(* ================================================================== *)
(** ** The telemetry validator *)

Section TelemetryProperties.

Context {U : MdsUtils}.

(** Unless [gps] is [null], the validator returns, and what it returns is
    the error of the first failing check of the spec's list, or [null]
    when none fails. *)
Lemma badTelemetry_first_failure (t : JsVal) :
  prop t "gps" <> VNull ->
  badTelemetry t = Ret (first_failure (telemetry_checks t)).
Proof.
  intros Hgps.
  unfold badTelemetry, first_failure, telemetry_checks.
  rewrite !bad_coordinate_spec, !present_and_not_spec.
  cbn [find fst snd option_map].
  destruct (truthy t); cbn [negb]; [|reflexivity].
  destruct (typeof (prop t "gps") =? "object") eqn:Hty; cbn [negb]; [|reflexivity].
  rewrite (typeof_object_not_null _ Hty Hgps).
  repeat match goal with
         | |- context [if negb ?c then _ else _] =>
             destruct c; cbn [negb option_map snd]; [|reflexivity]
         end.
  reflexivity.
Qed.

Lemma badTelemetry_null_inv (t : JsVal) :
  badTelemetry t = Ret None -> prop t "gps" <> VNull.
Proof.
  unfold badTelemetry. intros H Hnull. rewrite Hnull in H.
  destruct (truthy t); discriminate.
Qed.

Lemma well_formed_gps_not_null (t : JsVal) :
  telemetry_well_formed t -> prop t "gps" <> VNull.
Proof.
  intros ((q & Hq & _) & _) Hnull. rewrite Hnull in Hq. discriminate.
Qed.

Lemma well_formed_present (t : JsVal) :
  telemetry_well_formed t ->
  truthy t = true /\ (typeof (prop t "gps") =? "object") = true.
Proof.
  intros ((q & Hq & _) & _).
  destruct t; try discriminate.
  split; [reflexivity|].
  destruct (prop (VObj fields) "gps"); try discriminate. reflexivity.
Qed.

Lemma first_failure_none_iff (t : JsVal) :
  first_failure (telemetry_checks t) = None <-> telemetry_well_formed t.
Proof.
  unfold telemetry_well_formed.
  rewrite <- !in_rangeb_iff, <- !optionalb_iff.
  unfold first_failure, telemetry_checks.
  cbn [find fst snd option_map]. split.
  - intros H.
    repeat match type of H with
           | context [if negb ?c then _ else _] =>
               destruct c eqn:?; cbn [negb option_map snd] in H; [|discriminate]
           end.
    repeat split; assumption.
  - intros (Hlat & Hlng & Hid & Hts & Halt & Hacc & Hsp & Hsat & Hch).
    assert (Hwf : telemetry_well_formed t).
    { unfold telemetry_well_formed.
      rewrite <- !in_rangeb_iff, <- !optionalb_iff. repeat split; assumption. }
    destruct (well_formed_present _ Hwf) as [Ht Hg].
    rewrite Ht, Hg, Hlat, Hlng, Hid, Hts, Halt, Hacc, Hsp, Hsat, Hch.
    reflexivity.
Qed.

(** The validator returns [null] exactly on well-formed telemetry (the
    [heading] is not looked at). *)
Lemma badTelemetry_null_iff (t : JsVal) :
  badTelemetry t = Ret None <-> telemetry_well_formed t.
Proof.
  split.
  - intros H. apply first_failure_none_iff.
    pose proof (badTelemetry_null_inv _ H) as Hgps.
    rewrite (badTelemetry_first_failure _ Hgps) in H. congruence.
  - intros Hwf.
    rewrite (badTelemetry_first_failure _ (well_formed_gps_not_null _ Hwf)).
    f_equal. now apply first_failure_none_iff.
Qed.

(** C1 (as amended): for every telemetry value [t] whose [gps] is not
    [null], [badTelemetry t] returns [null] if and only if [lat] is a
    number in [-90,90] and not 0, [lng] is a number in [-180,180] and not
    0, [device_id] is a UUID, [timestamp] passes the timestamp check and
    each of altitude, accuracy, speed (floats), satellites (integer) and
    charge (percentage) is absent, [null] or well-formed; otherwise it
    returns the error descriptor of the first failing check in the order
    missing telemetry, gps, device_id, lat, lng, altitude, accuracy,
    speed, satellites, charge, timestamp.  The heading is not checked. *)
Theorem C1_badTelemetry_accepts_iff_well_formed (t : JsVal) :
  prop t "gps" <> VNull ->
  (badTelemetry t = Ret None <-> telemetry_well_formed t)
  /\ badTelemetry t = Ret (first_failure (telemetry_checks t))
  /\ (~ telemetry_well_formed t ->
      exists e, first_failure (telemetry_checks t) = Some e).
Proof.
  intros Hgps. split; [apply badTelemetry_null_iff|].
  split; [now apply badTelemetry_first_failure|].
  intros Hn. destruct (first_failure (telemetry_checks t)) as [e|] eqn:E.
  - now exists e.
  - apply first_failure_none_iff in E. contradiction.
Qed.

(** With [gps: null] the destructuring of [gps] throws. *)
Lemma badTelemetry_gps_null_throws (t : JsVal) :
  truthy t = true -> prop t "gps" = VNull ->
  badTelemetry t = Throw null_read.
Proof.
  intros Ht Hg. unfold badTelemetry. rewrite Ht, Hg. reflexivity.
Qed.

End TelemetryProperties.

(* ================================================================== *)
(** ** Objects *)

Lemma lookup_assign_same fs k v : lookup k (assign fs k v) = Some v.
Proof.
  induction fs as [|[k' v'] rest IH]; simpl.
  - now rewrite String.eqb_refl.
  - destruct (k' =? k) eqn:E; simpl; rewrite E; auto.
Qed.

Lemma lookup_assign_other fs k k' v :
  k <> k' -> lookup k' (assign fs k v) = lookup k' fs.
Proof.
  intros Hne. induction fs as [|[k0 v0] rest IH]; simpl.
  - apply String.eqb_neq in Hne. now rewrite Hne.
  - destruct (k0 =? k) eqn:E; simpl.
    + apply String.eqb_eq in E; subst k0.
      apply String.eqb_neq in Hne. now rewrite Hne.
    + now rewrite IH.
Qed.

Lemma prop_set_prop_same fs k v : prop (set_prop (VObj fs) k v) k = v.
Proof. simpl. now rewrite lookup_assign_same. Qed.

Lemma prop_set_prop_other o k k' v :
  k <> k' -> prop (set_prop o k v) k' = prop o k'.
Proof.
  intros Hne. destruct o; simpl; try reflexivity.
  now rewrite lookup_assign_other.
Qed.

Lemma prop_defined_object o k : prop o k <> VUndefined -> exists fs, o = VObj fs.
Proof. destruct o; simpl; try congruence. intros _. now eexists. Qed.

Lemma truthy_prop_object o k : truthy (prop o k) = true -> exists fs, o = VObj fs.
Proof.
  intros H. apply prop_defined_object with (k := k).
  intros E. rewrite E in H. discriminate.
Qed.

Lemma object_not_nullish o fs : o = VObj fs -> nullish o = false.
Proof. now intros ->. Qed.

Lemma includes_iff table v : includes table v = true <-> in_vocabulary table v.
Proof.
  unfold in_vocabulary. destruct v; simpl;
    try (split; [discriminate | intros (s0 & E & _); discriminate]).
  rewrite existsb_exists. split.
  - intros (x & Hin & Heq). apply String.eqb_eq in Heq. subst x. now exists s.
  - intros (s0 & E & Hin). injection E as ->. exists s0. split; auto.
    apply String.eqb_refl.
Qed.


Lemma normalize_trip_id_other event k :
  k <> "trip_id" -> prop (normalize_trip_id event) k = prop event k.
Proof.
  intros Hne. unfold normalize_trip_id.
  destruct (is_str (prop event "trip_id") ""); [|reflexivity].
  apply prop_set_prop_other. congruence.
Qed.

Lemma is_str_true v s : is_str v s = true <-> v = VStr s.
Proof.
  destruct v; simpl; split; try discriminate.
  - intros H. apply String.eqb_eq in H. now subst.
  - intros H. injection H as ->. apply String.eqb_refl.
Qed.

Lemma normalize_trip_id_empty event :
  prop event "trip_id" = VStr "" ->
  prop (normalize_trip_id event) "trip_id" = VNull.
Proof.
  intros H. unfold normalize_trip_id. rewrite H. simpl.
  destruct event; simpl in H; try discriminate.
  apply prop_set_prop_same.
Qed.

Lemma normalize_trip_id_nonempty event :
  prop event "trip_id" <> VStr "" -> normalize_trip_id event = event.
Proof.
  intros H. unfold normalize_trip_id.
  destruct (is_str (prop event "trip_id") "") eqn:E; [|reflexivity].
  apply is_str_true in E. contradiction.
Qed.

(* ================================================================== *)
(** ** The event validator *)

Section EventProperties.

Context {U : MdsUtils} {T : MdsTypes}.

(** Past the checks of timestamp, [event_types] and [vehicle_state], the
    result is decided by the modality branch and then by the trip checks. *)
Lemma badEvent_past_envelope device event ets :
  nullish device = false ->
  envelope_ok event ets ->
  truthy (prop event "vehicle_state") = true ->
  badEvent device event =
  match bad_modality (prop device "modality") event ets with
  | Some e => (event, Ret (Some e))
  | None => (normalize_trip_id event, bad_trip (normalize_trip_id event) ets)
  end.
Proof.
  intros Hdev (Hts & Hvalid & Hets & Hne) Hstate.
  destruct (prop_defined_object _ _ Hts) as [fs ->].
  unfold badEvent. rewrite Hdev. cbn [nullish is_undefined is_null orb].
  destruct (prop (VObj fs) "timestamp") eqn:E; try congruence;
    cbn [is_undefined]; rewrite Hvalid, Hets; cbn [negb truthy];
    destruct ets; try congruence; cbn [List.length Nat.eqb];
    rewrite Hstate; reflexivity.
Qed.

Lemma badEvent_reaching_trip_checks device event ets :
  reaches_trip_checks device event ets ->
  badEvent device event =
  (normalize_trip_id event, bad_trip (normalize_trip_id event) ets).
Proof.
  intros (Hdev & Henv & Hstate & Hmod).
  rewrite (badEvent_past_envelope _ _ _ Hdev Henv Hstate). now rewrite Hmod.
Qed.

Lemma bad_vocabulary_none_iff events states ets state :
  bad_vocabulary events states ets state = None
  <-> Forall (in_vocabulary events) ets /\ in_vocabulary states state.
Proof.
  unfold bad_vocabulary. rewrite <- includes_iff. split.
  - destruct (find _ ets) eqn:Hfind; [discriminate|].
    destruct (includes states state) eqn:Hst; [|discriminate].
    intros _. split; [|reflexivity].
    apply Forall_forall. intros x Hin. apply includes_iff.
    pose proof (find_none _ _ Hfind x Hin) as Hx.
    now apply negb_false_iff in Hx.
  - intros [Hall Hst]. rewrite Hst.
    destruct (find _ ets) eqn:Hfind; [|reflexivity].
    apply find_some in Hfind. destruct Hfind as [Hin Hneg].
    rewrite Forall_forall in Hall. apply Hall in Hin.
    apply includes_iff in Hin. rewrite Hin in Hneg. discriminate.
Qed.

==

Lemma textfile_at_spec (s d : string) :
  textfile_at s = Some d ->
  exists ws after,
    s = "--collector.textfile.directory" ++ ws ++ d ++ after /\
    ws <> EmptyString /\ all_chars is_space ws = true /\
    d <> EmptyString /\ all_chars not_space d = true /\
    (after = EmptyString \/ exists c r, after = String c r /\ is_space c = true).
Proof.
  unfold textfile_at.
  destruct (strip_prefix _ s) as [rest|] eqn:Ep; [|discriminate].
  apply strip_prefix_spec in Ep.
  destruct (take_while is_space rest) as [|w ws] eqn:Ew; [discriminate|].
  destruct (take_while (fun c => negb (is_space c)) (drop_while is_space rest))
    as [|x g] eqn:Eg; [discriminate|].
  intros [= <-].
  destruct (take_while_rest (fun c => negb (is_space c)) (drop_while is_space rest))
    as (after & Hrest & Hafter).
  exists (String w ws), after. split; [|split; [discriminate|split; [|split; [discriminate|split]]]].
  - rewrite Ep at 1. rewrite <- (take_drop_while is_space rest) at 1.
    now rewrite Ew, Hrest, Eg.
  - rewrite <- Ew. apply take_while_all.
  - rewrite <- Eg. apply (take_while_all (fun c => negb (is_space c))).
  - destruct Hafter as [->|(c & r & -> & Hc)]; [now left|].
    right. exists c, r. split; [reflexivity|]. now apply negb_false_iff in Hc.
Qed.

...

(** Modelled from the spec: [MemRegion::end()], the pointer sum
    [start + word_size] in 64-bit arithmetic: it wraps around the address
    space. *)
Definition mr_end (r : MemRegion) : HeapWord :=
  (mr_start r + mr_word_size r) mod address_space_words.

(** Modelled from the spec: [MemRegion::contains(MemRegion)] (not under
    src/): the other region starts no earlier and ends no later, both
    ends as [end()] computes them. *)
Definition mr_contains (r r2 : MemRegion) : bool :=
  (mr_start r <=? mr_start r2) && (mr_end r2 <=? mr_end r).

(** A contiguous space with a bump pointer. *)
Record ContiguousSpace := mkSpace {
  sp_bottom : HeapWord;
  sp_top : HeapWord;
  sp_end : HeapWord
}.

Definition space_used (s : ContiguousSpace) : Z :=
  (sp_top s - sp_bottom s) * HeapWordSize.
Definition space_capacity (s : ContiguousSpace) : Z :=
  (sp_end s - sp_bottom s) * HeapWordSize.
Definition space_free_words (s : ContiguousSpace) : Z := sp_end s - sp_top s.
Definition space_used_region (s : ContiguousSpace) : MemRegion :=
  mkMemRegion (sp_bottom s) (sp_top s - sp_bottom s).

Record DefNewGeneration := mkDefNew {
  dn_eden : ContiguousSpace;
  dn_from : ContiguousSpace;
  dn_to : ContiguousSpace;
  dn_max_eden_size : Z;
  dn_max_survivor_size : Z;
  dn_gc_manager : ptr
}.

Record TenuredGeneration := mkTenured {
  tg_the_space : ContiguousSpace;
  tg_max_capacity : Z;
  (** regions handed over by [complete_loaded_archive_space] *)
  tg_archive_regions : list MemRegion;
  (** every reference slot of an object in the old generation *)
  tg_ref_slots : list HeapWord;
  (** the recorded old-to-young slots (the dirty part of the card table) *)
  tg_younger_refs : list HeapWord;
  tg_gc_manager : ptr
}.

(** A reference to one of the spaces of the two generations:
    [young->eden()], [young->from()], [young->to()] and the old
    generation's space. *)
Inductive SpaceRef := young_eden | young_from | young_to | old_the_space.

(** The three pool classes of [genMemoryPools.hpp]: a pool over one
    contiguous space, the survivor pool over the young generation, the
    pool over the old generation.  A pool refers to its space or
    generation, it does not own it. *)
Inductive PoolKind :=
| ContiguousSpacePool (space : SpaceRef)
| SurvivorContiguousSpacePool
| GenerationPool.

### [WORK INSTRUCTION]
Across the data above, how many lines contain "error"? Reply with a bare number.

### [ANSWER SPACE]
2